Set down, please, without alteration, the lines of the entries below from the first through the one containing "(** * Activation *)".

Records from a data source
- Opening Delimiter -
Definition Evaluate (e : Entry) (context : GateContext) : AvailabilityReport :=
  match State e with
  | EntryInvalid => mkReport AvailabilityInvalid (cloneReasons (Reasons e))
  | EntryAmbiguous => mkReport AvailabilityAmbiguous (cloneReasons (Reasons e))
  | EntryReady =>
      if negb (Trusted e) then mkReport AvailabilityUnavailable [mkReason "untrusted_root" (RootID e)]
      else
        let reqs := Reqs (e_Manifest e) in
        let reasons :=
          (if decide ((0 < length (OS reqs))%nat ∧ contains (OS reqs) (g_OS context) = false)
           then [mkReason "unsupported_os" (g_OS context)] else []) ++
          (mkReason "missing_feature" <$> filter (λ f, allowed (g_HostFeatures context) f = false) (HostFeatures reqs)) ++
          (mkReason "missing_tool" <$> filter (λ t, allowed (AllowedToolIDs context) t = false) (RequiredToolIDs reqs)) in
        match reasons with
        | [] => mkReport AvailabilityEligible []
        | _ => mkReport AvailabilityUnavailable (sortReasons reasons)
        end
  end.

(** * Activation *)

Record ActivationRequest := mkRequest { req_Skills : list Ref; req_Gate : GateContext }.

Record ActivatedSkill := mkActivated {
  a_Ref : Ref; a_Name : string; a_Description : string; a_Content : string;
  a_RequiredToolIDs : list string; a_OptionalToolIDs : list string
}.
Record activationRecord := mkActivation { skill : ActivatedSkill; record : catalogRecord }.
Definition Activation : Type := list activationRecord.

Definition catalog_record (c : Catalog) (ref : Ref) : option catalogRecord :=
  List.find (λ r, bool_decide (e_Ref (entry r) = ref)) c.

Definition verifyRecord (fs : FS) (r : catalogRecord) : result (string * Manifest) :=
  let name := ref_Name (e_Ref (entry r)) in
  match readContainedFile fs (skillPath r) "SKILL.md" with
  | Content source =>
      match ParseManifest name source with
      | Ok manifest =>
          match packageDigest fs (skillPath r) source (Resources manifest) with
          | Some digest =>
              if decide (digest = Digest (e_Ref (entry r))) then Ok (source, manifest) else Err (ErrSkillDigestMismatch name)
          | None => Err (ErrSkillDigestMismatch name)
          end
      | Err _ => Err (ErrSkillDigestMismatch name)
      end
  | _ => Err (ErrSkillDigestMismatch name)
  end.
- Closing Delimiter -
● **RESULT OF THE TASK**:
Definition Evaluate (e : Entry) (context : GateContext) : AvailabilityReport :=
  match State e with
  | EntryInvalid => mkReport AvailabilityInvalid (cloneReasons (Reasons e))
  | EntryAmbiguous => mkReport AvailabilityAmbiguous (cloneReasons (Reasons e))
  | EntryReady =>
      if negb (Trusted e) then mkReport AvailabilityUnavailable [mkReason "untrusted_root" (RootID e)]
      else
        let reqs := Reqs (e_Manifest e) in
        let reasons :=
          (if decide ((0 < length (OS reqs))%nat ∧ contains (OS reqs) (g_OS context) = false)
           then [mkReason "unsupported_os" (g_OS context)] else []) ++
          (mkReason "missing_feature" <$> filter (λ f, allowed (g_HostFeatures context) f = false) (HostFeatures reqs)) ++
          (mkReason "missing_tool" <$> filter (λ t, allowed (AllowedToolIDs context) t = false) (RequiredToolIDs reqs)) in
        match reasons with
        | [] => mkReport AvailabilityEligible []
        | _ => mkReport AvailabilityUnavailable (sortReasons reasons)
        end
  end.

(** * Activation *)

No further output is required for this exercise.